Same with orthopaedic surgery, NHS/NICE guidelines are to avoid it if at all possible in EDS patients and use only when all other options have been tried. Some people seem to think that’s purely down to cost, but the reality is there is a really high failure rate for orthopaedic surgery carried out on EDS patients. I think in America they move to surgical options much sooner.

Surely if they are having stomata and feeding tubes it can’t be all faking?

I would presume that the more extreme cases are just more likely to be in the media or on the internet. People wouldn’t really tune in to watch someone say yes I have inconvenient symptoms that slightly affect my daily life. I also have some pain which is managed well with medication. They’re more likely to be interested when it seems really extreme.

I don’t mean to say they aren’t possibly exaggerating but I have had a temporary stoma in the past - they don’t tend to give them out for fun.

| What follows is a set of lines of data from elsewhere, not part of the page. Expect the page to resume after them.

(** The tenant of the agent, if it is active. *)
Definition agent_tenant (d : db) (agentId : string) : option string :=
  a ← agents d !! agentId;
  if tenant_active d (ag_tenantId a) then Some (ag_tenantId a) else None.

(** The row condition of the [SELECT ... FOR UPDATE OF p, a, pr SKIP LOCKED]. *)
Definition claim_eligible (env : option jsnum) (ck : clock) (d : db) (tenantId agentId : string)
    (j : print_job) : bool :=
  (pj_tenantId j == tenantId) && (pj_agentId j == agentId) && (pj_status j == queued) &&
  (coalesce (pj_error j) "" != PRINTER_NOT_SHARED_PAUSE) && (now ck <? pj_expiresAt j) &&
  (pj_deliveryAttempts j <? MAX_DELIVERY_ATTEMPTS) && (pj_retries j <? MAX_RETRIES) &&
  owner_live env ck d j &&
  match printers d !! (pj_tenantId j, pj_printerId j) with
  | Some pr => printer_ready ck pr
  | None => false
  end &&
  liveTenantSubscriptionPredicate d ck (pj_tenantId j) true.

(** ** [claimJobForDelivery] *)

Definition claim_row (ck : clock) (token : string) (error : option string) (j : print_job)
    : print_job :=
  j |> set_status claimed
    |> set_claimedAt (Some (clock_timestamp ck))
    |> set_updatedAt (clock_timestamp ck)
    |> set_claimToken (Some token)
    |> set_closedClaimTokenHash None
    |> set_deliveredAt None
    |> set_ackedAt None
    |> set_error error
    |> set_deliveryAttempts (pj_deliveryAttempts j + 1).
Definition sweepPrintJobs (w : sweep_run) (d0 : db) : SweepResult * db :=
  let '(n1, d1) := sweep_expired (sw_clock w 1) (sw_skip w 1) d0 in
  let '(n2, d2) := sweep_requeue (sw_clock w 2) (sw_skip w 2) d1 in
  let '(n3, d3) := sweep_silent (sw_clock w 3) (sw_skip w 3) d2 in
  let '(n4, d4) := sweep_printing (sw_clock w 4) (sw_skip w 4) d3 in
  let '(n5, d5) := sweep_exhausted_claims (sw_clock w 5) (sw_skip w 5) d4 in
  let '(n6, d6) := sweep_exhausted_queued (sw_clock w 6) (sw_skip w 6) d5 in
  let '(_, d7) := sweep_expired_fences (sw_clock w 7) (sw_order w 7) (sw_skip w 7) d6 in
  let '(_, d8) := sweep_failed_fences (sw_clock w 8) (sw_order w 8) (sw_skip w 8) d7 in
  ({| sr_expired := n1; sr_requeuedClaims := n2; sr_silentDeliveries := n3;
      sr_stalePrinting := n4; sr_exhaustedClaims := n5; sr_exhaustedQueued := n6 |}, d8).
End sweep.

(** ** Retention *)

Section retention.
Context (sha256 : string → string).

Definition receipt_of (row : print_job) : receipt := {|
  rc_tenantId := pj_tenantId row; rc_idempotencyKey := pj_idempotencyKey row;
  rc_fingerprint := idempotencyDigest sha256 {|
    fi_printerId := pj_printerId row; fi_documentType := pj_documentType row;
    fi_destination := pj_destination row; fi_payload := pj_payload row |};
  rc_printerId := pj_printerId row; rc_agentId := pj_agentId row; rc_apiKeyId := pj_apiKeyId row;
  rc_destination := pj_destination row; rc_documentType := pj_documentType row;
  rc_requestedBy := pj_requestedBy row; rc_status := pj_status row; rc_error := pj_error row;
  rc_closedClaimTokenHash := pj_closedClaimTokenHash row; rc_deliveredAt := pj_deliveredAt row;
  rc_ackedAt := pj_ackedAt row; rc_createdAt := pj_createdAt row;
  rc_updatedAt := pj_updatedAt row |}.

(** The unique index on [(tenant_id, idempotency_key)]: [NULL] keys differ. *)
Definition same_key (tenantId : string) (key : option string) (r : receipt) : bool :=
  is_some key && (rc_tenantId r == tenantId) && (rc_idempotencyKey r == key).

Definition key_taken (rs : gmap string receipt) (tenantId : string) (key : option string) : bool :=
  bool_decide (map_Exists (λ _ r, same_key tenantId key r = true) rs).

(** One row of [INSERT ... ON CONFLICT DO NOTHING]; [mk] builds its values. *)
Definition insert_receipt (mk : print_job → receipt) (rs : gmap string receipt)
    (kv : string * print_job) : gmap string receipt :=
  let '(id, row) := kv in
  if is_some (rs !! id) || key_taken rs (pj_tenantId row) (pj_idempotencyKey row) then rs
  else <[id := mk row]> rs.

(** [ids.slice(offset, offset + n)] for offset = 0, n, 2n, ... *)
Fixpoint batches (fuel n : nat) (ids : list string) : list (list string) :=
  match fuel with
  | O => []
  | S fuel =>
      match ids with
      | [] => []
      | _ => take n ids :: batches fuel n (drop n ids)
      end
  end.

Definition rows_of (d : db) (ids : list string) : list (string * print_job) :=
  omap (λ id, (λ j, (id, j)) <$> print_jobs d !! id) ids.

(** Materialise the receipts of one batch and delete its rows. *)
Definition archive_batch (d : db) (batchIds : list string) : nat * db :=
  let rows := rows_of d batchIds in
  match rows with
  | [] => (O, d)
  | _ =>
      (length rows,
       d |> with_receipts (fold_left (insert_receipt receipt_of) rows (receipts d))
         |> with_jobs (filter (λ kv : string * print_job, kv.1 ∉ batchIds) (print_jobs d)))
  end.

Fixpoint archive_batches (d : db) (bs : list (list string)) : nat * db :=
  match bs with
  | [] => (O, d)
  | b :: bs =>
      let '(n, d1) := archive_batch d b in
      let '(m, d2) := archive_batches d1 bs in
      ((n + m)%nat, d2)
  end.

Definition archive_ids (d : db) (ids : list string) : nat * db :=
  archive_batches d (batches (length ids) RECEIPT_MATERIALIZE_BATCH_ROWS ids).

Definition retained_too_long (ck : clock) (scope : option string) (j : print_job) : bool :=
  status_in [success; failed; expired] j && is_none (pj_claimToken j) &&
  (pj_updatedAt j <=? now ck - hours PRINT_JOB_RETENTION_HOURS) && agentFilter scope j.

Definition cleanupTerminalPrintJobs (env : option jsnum) (ck : clock) (scope : option string)
    (skip : gset string) (d : db) : nat * db :=
  let limit := sweep_limit env DEFAULT_RETENTION_BATCH in
  archive_ids d (select_ids (retained_too_long ck scope) pj_updatedAt limit skip (print_jobs d)).
End retention.

(** ** Every sweep statement is a protocol step *)

Lemma maybe_delivered_spec j : maybe_delivered j = negb (no_delivery_evidence j).
Proof.
  unfold maybe_delivered, no_delivery_evidence, is_none.
  destruct (pj_deliveredAt j), (pj_ackedAt j); try done.
  destruct (pj_error j) as [e|]; [|done]. simpl. by rewrite Some_eqb, negb_involutive.
Qed.

Lemma sweep_statement_refines scope n p order skip f d :
  (∀ j, p j = true → row_refines (eq Sweeper) j (f j)) →
  jobs_refine (eq Sweeper) d (sweep_statement scope n p order skip f d).2.
Proof.
  intros Hf. unfold sweep_statement. simpl. apply update_jobs_refines. intros id j Hin Hj.
  pose proof (select_ids_row _ _ _ _ _ _ _ Hin Hj) as Hp. simpl in Hp. bools. by apply Hf.
Qed.

Lemma expire_row_refines ck j : overdue ck j = true → row_refines (eq Sweeper) j (expire_row ck j).
Proof.
  unfold overdue, status_in. intros H. bools. row_step_setup. split; [row_facts|].
  unfold keeps_fence. destruct (pj_status j) eqn:Hs; try set_solver; cbn.
  - eapply one_step; [done|]. apply (ps_close_waiting Sweeper); naive_solver.
  - eapply one_step; [done|]. apply (ps_close_held Sweeper); [done..| |done].
    case_match; naive_solver.
  - eapply one_step; [done|]. apply (ps_close_printing Sweeper); [done..| |done|done].
    case_match; naive_solver.
Qed.

Lemma requeue_row_refines ck j :
  pj_status j = claimed → no_delivery_evidence j = true → within_budgets j = true →
  row_refines (eq Sweeper) j (requeue_row ck j).
Proof.
  unfold within_budgets. intros Hs He Hb. bools. row_step_setup. row_status.
  split; [row_facts|]. rewrite He. eapply one_step; [done|]. by apply ps_requeue.
Qed.

Lemma silent_row_refines ck j : pj_status j = claimed → row_refines (eq Sweeper) j (silent_row ck j).
Proof.
  intros Hs. row_step_setup. row_status. split; [row_facts|].
  eapply one_step; [done|]. apply (ps_close_held Sweeper); naive_solver.
Qed.

Lemma timeout_row_refines ck j : pj_status j = printing → row_refines (eq Sweeper) j (timeout_row ck j).
Proof.
  intros Hs. row_step_setup. row_status. split; [row_facts|].
  eapply one_step; [done|]. apply (ps_close_printing Sweeper); try done.
  case_match; naive_solver.
Qed.

Lemma exhausted_row_refines ck error j :
  pj_status j = claimed ∨ pj_status j = queued → row_refines (eq Sweeper) j (exhausted_row ck error j).
Proof.
  intros [Hs|Hs]; row_step_setup; row_status; (split; [row_facts|]);
    (eapply one_step; [done|]).
  - apply (ps_close_held Sweeper); naive_solver.
  - apply (ps_close_waiting Sweeper); naive_solver.
Qed.

Lemma forget_row_refines j :
  pj_status j = expired ∨ pj_status j = failed → is_some (pj_claimToken j) = true →
  row_refines (eq Sweeper) j (forget_row j).
Proof.
  intros Hs [t Ht]%is_some_true. destruct Hs as [Hs|Hs]; row_step_setup; row_status;
    (split; [row_facts|]); rewrite Ht; (eapply one_step; [done|]); apply ps_forget; naive_solver.
Qed.

Section sweep_refines.
Context (env : option jsnum) (scope : option string) (n : nat).

Lemma sweep_expired_refines ck skip d : jobs_refine (eq Sweeper) d (sweep_expired scope n ck skip d).2.
Proof. apply sweep_statement_refines. intros j Hj. by apply expire_row_refines. Qed.

Lemma sweep_requeue_refines ck skip d : jobs_refine (eq Sweeper) d (sweep_requeue env scope n ck skip d).2.
Proof. apply sweep_statement_refines. intros j Hj. bools. by apply requeue_row_refines. Qed.

Lemma sweep_silent_refines ck skip d : jobs_refine (eq Sweeper) d (sweep_silent env scope n ck skip d).2.
Proof. apply sweep_statement_refines. intros j Hj. bools. by apply silent_row_refines. Qed.

Lemma sweep_printing_refines ck skip d : jobs_refine (eq Sweeper) d (sweep_printing scope n ck skip d).2.
Proof. apply sweep_statement_refines. intros j Hj. bools. by apply timeout_row_refines. Qed.

Lemma sweep_exhausted_claims_refines ck skip d :
  jobs_refine (eq Sweeper) d (sweep_exhausted_claims env scope n ck skip d).2.
Proof. apply sweep_statement_refines. intros j Hj. bools. apply exhausted_row_refines. auto. Qed.

Lemma sweep_exhausted_queued_refines ck skip d :
  jobs_refine (eq Sweeper) d (sweep_exhausted_queued scope n ck skip d).2.
Proof. apply sweep_statement_refines. intros j Hj. bools. apply exhausted_row_refines. auto. Qed.

Lemma sweep_expired_fences_refines ck order skip d :
  jobs_refine (eq Sweeper) d (sweep_expired_fences scope n ck order skip d).2.
Proof. apply sweep_statement_refines. intros j Hj. bools. apply forget_row_refines; auto. Qed.

Lemma sweep_failed_fences_refines ck order skip d :
  jobs_refine (eq Sweeper) d (sweep_failed_fences scope n ck order skip d).2.
Proof. apply sweep_statement_refines. intros j Hj. bools. apply forget_row_refines; auto. Qed.

(** The statements of a run, one after the other. *)
Lemma sweepPrintJobs_db w d :
  (sweepPrintJobs env scope n w d).2 =
  (sweep_failed_fences scope n (sw_clock w 8) (sw_order w 8) (sw_skip w 8)
  (sweep_expired_fences scope n (sw_clock w 7) (sw_order w 7) (sw_skip w 7)
  (sweep_exhausted_queued scope n (sw_clock w 6) (sw_skip w 6)
  (sweep_exhausted_claims env scope n (sw_clock w 5) (sw_skip w 5)
  (sweep_printing scope n (sw_clock w 4) (sw_skip w 4)
  (sweep_silent env scope n (sw_clock w 3) (sw_skip w 3)
  (sweep_requeue env scope n (sw_clock w 2) (sw_skip w 2)
  (sweep_expired scope n (sw_clock w 1) (sw_skip w 1) d).2).2).2).2).2).2).2).2.
Proof.
  unfold sweepPrintJobs.
  destruct (sweep_expired _ _ _ _ d) as [n1 d1]. cbn [snd].
  destruct (sweep_requeue _ _ _ _ _ d1) as [n2 d2]. cbn [snd].
  destruct (sweep_silent _ _ _ _ _ d2) as [n3 d3]. cbn [snd].
  destruct (sweep_printing _ _ _ _ d3) as [n4 d4]. cbn [snd].
  destruct (sweep_exhausted_claims _ _ _ _ _ d4) as [n5 d5]. cbn [snd].
  destruct (sweep_exhausted_queued _ _ _ _ d5) as [n6 d6]. cbn [snd].
  destruct (sweep_expired_fences _ _ _ _ _ d6) as [n7 d7]. cbn [snd].
  by destruct (sweep_failed_fences _ _ _ _ _ d7).
Qed.

Lemma sweepPrintJobs_refines w d : jobs_refine (eq Sweeper) d (sweepPrintJobs env scope n w d).2.
Proof.
  rewrite sweepPrintJobs_db.
  etrans; [|apply sweep_failed_fences_refines]. etrans; [|apply sweep_expired_fences_refines].
  etrans; [|apply sweep_exhausted_queued_refines]. etrans; [|apply sweep_exhausted_claims_refines].
  etrans; [|apply sweep_printing_refines]. etrans; [|apply sweep_silent_refines].
  etrans; [|apply sweep_requeue_refines]. apply sweep_expired_refines.
Qed.
End sweep_refines.

(** ** What a statement does to one row *)

Lemma lookup_sweep scope n p order skip f d id j' :
  print_jobs (sweep_statement scope n p order skip f d).2 !! id = Some j' →
  ∃ j, print_jobs d !! id = Some j ∧ (j' = j ∨ (p j = true ∧ j' = f j)).
Proof.
  unfold sweep_statement. cbn [snd]. rewrite lookup_update_jobs. intros H.
  destruct (print_jobs d !! id) as [j|] eqn:Hj; [|done]. simpl in H. exists j. split; [done|].
  case_bool_decide as Hin; simplify_eq; [|by left]. right.
  pose proof (select_ids_row _ _ _ _ _ _ _ Hin Hj) as Hp. simpl in Hp. by bools.
Qed.

(** A row property that every statement keeps is kept by the run. *)
Lemma sweep_keeps (P : print_job → Prop) env scope n w :
  (∀ ck j, overdue ck j = true → P j → P (expire_row ck j)) →
  (∀ ck j, pj_status j = claimed → no_delivery_evidence j = true → P j → P (requeue_row ck j)) →
  (∀ ck j, pj_status j = claimed → P j → P (silent_row ck j)) →
  (∀ ck j, pj_status j = printing → P j → P (timeout_row ck j)) →
  (∀ ck e j, (pj_status j = claimed ∧ no_delivery_evidence j = true) ∨ pj_status j = queued →
     P j → P (exhausted_row ck e j)) →
  (∀ j, pj_status j = expired ∨ (pj_status j = failed ∧ releasable_error (pj_error j) = true) →
     P j → P (forget_row j)) →
  ∀ d id j', print_jobs (sweepPrintJobs env scope n w d).2 !! id = Some j' →
  ∃ j, print_jobs d !! id = Some j ∧ (P j → P j').
Proof.
  intros He Hr Hs Ht Hx Hf d id j'. rewrite sweepPrintJobs_db.
  intros (j8 & H8 & C8)%lookup_sweep. apply lookup_sweep in H8 as (j7 & H7 & C7).
  apply lookup_sweep in H7 as (j6 & H6 & C6). apply lookup_sweep in H6 as (j5 & H5 & C5).
  apply lookup_sweep in H5 as (j4 & H4 & C4). apply lookup_sweep in H4 as (j3 & H3 & C3).
  apply lookup_sweep in H3 as (j2 & H2 & C2). apply lookup_sweep in H2 as (j1 & H1 & C1).
  exists j1. split; [done|]. intros HP.
  assert (P j2) by (destruct C1 as [->|[? ->]]; [done|]; by apply He).
  assert (P j3) by (destruct C2 as [->|[? ->]]; [done|]; bools; by apply Hr).
  assert (P j4) by (destruct C3 as [->|[? ->]]; [done|]; bools; by apply Hs).
  assert (P j5) by (destruct C4 as [->|[? ->]]; [done|]; bools; by apply Ht).
  assert (P j6) by (destruct C5 as [->|[? ->]]; [done|]; bools; apply Hx; auto).
  assert (P j7) by (destruct C6 as [->|[? ->]]; [done|]; bools; apply Hx; auto).
  assert (P j8) by (destruct C7 as [->|[? ->]]; [done|]; bools; apply Hf; auto).
  destruct C8 as [->|[? ->]]; [done|]; bools; apply Hf; auto.
Qed.

(** The job may be on paper: it is at the printer, or something of it left the
    gateway, or it ended with exactly that recorded. *)
Definition maybe_printed (j : print_job) : Prop :=
  pj_status j = printing ∨ (pj_status j = claimed ∧ maybe_delivered j = true) ∨
  (isTerminal (pj_status j) = true ∧
   derivePhysicalOutcome (status_text (pj_status j)) (pj_error j) = unknown).

(** ** Properties *)


(** ** Progress *)

(** Rows some statement of the sweep may still have to touch. *)
Definition needs_attention (j : print_job) : bool :=
  negb (isTerminal (pj_status j)) || is_some (pj_claimToken j).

No, of course they don’t, here.

In the US? What if you had the money to pay for it and you doctor shopped around to find someone who would take your money and do it?

It has happened.

Possibly it’s happened but I don’t think there is an outpouring of young women getting feeding tubes and stomas fitted to exaggerate their illness. As I said in my post, I think it’s more likely that actually it seems like many have extreme symptoms because they are the ones who are more likely to be successful on YouTube and the like, because their story will be more interesting to people than someone with mild symptoms that are well managed.

So, you see more of those with extreme symptoms, whereas those with well managed mild symptoms tend to be just going about their normal business, which makes it seem like there’s lots more of them.

These are good points, and obviously the majority of people wouldn’t do this.

But there is a sub culture of those who do and they’ve been doing it for years. Not necessarily faking whole illnesses but embellishments and exaggerations for sure, it’s a whole identity for them.